* _Dataset entries_:

####

(** * DeepFocus: the session timer, its persisted snapshot and the ambient
    sound graph of [src/App.jsx], as a shallow embedding.

    Conventions of the embedding.
    - A JavaScript number is a rational ([Q]) or [NaN]. Every number the
      program computes with is compared, clamped, decremented by one or
      multiplied by sixty; on the integers the application works with these
      operations are exact on doubles. [Infinity] (which [JSON.parse] yields
      for an overflowing literal) behaves under clamping like any rational
      above the upper bound and is not given a constructor.
    - A JavaScript value is a [JsVal]; objects are association lists in
      property order, read at the first binding of a key.
    - An exception is [None] in the [option] monad.
    - React state is a record; an event handler is a function on it, followed
      by the effects that run after the render it causes.
    - An audio node is an entry of a heap of nodes and is identified by its
      index; [audioRef.current] holds indices.

    Modules [JS], [Persist], [Timer], [Audio], [View], [Tasks] and
    [Lifecycle] hold the embedding; [JSFacts], [PersistFacts], [TimerFacts],
    [AudioFacts], [ViewFacts], [PersistMore], [TimerMore], [TasksFacts] and
    [AudioMore] the properties. *)

From Stdlib Require Import QArith Lqa Lia List String Ascii Bool.
From stdpp Require Import base list.
Import ListNotations.

#[local] Open Scope Q_scope.
#[local] Open Scope string_scope.
#[local] Open Scope list_scope.
Set Warnings "-register-all".

(** ** JavaScript values *)

Module JS.

Inductive number : Type :=
| NaN
| Num (q : Q).

Inductive JsVal : Type :=
| JUndefined
| JNull
| JBool (b : bool)
| JNum (n : number)
| JStr (s : string)
| JArr (items : list JsVal)
| JObj (fields : list (string * JsVal)).

(** [Math.max] and [Math.min] on two finite numbers. *)
Definition Math_max (a b : Q) : Q := if Qle_bool b a then a else b.
Definition Math_min (a b : Q) : Q := if Qle_bool a b then a else b.

(** First binding of [k] in an object's property list. *)
Fixpoint lookup_field (k : string) (fs : list (string * JsVal)) : option JsVal :=
  match fs with
  | [] => None
  | (k', v) :: rest => if String.eqb k k' then Some v else lookup_field k rest
  end.

(** Property read [v.k]. Reading a property of [null] or [undefined] throws
    a TypeError ([None]). On an object a missing property is [undefined]. On a
    number, boolean, string or array the property names the program reads
    (mode, focusMinutes, breakMinutes, secondsLeft, completedSessions, tasks,
    ambient, volume, id, title, done) are not defined by any prototype, so
    the read gives [undefined]. *)
Definition get (v : JsVal) (k : string) : option JsVal :=
  match v with
  | JUndefined | JNull => None
  | JObj fs => Some (match lookup_field k fs with Some x => x | None => JUndefined end)
  | _ => Some JUndefined
  end.

(** ToBoolean. *)
Definition truthy (v : JsVal) : bool :=
  match v with
  | JUndefined | JNull => false
  | JBool b => b
  | JNum NaN => false
  | JNum (Num q) => negb (Qeq_bool q 0)
  | JStr s => negb (String.eqb s EmptyString)
  | JArr _ | JObj _ => true
  end.

Definition typeof_is_string (v : JsVal) : bool :=
  match v with JStr _ => true | _ => false end.

(** Own enumerable properties copied by an object spread [{...v}] of an
    object. *)
Definition own_fields (v : JsVal) : list (string * JsVal) :=
  match v with JObj fs => fs | _ => [] end.

(** [{...fs, k: v}]: an existing key keeps its position and takes the new
    value, a new key is appended. *)
Fixpoint set_field (k : string) (v : JsVal) (fs : list (string * JsVal))
  : list (string * JsVal) :=
  match fs with
  | [] => [(k, v)]
  | (k', v') :: rest =>
      if String.eqb k k' then (k', v) :: rest else (k', v') :: set_field k v rest
  end.

(** [x || d] on numbers: [NaN] and zero are falsy. *)
Definition or_default (x : number) (d : Q) : Q :=
  match x with
  | NaN => d
  | Num q => if Qeq_bool q 0 then d else q
  end.

End JS.

Import JS.

(** ** The persisted snapshot: [clampNumber] and [getInitialState] *)

Module Persist.

Inductive Mode : Type := Focus | Break.

Definition mode_string (m : Mode) : string :=
  match m with Focus => "focus" | Break => "break" end.

Definition Mode_eqb (a b : Mode) : bool :=
  match a, b with Focus, Focus | Break, Break => true | _, _ => false end.

Record AmbientOption : Type := { value : string; label : string }.

Definition AMBIENT_OPTIONS : list AmbientOption :=
  [ {| value := "off"; label := "Səssiz" |};
    {| value := "white"; label := "White Noise" |};
    {| value := "rain"; label := "Yağış" |};
    {| value := "forest"; label := "Meşə tonu" |} ].

(** [clampNumber(value, min, max, fallback)]. *)
Definition clampNumber (v : JsVal) (min max fallback : Q) : Q :=
  match v with
  | JNum (Num q) => Math_min (Math_max q min) max
  | _ => fallback
  end.

(** The record [getInitialState] returns; the component keeps each field in
    a state variable of the same name. *)
Record Snapshot : Type := {
  focusMinutes : Q;
  breakMinutes : Q;
  mode : Mode;
  secondsLeft : Q;
  completedSessions : Q;
  tasks : list JsVal;
  ambient : string;
  volume : Q
}.

Definition defaults : Snapshot :=
  {| focusMinutes := 25;
     breakMinutes := 5;
     mode := Focus;
     secondsLeft := 25 * 60;
     completedSessions := 0;
     tasks := [];
     ambient := "off";
     volume := 40 |}.

(** What [window.localStorage.getItem(STORAGE_KEY)] followed by [JSON.parse]
    can give. The text layer of JSON is not modelled: the outcome of parsing
    is the input. *)
Inductive Stored : Type :=
| Missing                (* getItem returned null *)
| EmptyText              (* getItem returned the empty string *)
| Unparsable             (* JSON.parse threw *)
| Parsed (v : JsVal).    (* JSON.parse returned v *)

(** The filter callback
    [task && typeof task.id === 'string' && typeof task.title === 'string']. *)
Definition task_ok (task : JsVal) : option bool :=
  if truthy task then
    id ← get task "id";
    if typeof_is_string id then
      title ← get task "title";
      Some (typeof_is_string title)
    else Some false
  else Some false.

(** The map callback [{ ...task, done: Boolean(task.done) }]. *)
Definition task_clean (task : JsVal) : option JsVal :=
  d ← get task "done";
  Some (JObj (set_field "done" (JBool (truthy d)) (own_fields task))).

Fixpoint filter_tasks (l : list JsVal) : option (list JsVal) :=
  match l with
  | [] => Some []
  | t :: rest =>
      keep ← task_ok t;
      rest' ← filter_tasks rest;
      Some (if (keep : bool) then t :: rest' else rest')
  end.

Fixpoint map_tasks (l : list JsVal) : option (list JsVal) :=
  match l with
  | [] => Some []
  | t :: rest =>
      t' ← task_clean t;
      rest' ← map_tasks rest;
      Some (t' :: rest')
  end.

Definition ambientValues : list string := map value AMBIENT_OPTIONS.

(** [ambientValues.includes(x)]: SameValueZero against four strings. *)
Definition includes (vals : list string) (x : JsVal) : option string :=
  match x with
  | JStr s => if existsb (String.eqb s) vals then Some s else None
  | _ => None
  end.

(** [const safeMode = parsed.mode === 'break' ? 'break' : 'focus']. *)
Definition safeMode_of (pmode : JsVal) : Mode :=
  match pmode with
  | JStr s => if String.eqb s "break" then Break else Focus
  | _ => Focus
  end.

(** [const safeTasks = Array.isArray(parsed.tasks) ? ... : defaults.tasks]. *)
Definition safeTasks_of (ptasks : JsVal) : option (list JsVal) :=
  match ptasks with
  | JArr items => kept ← filter_tasks items; map_tasks kept
  | _ => Some (tasks defaults)
  end.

####

From the line that contains "(** [const safeTasks" down to the last line above, print each line exactly as it appears.

(** [const safeTasks = Array.isArray(parsed.tasks) ? ... : defaults.tasks]. *)
Definition safeTasks_of (ptasks : JsVal) : option (list JsVal) :=
  match ptasks with
  | JArr items => kept ← filter_tasks items; map_tasks kept
  | _ => Some (tasks defaults)
  end.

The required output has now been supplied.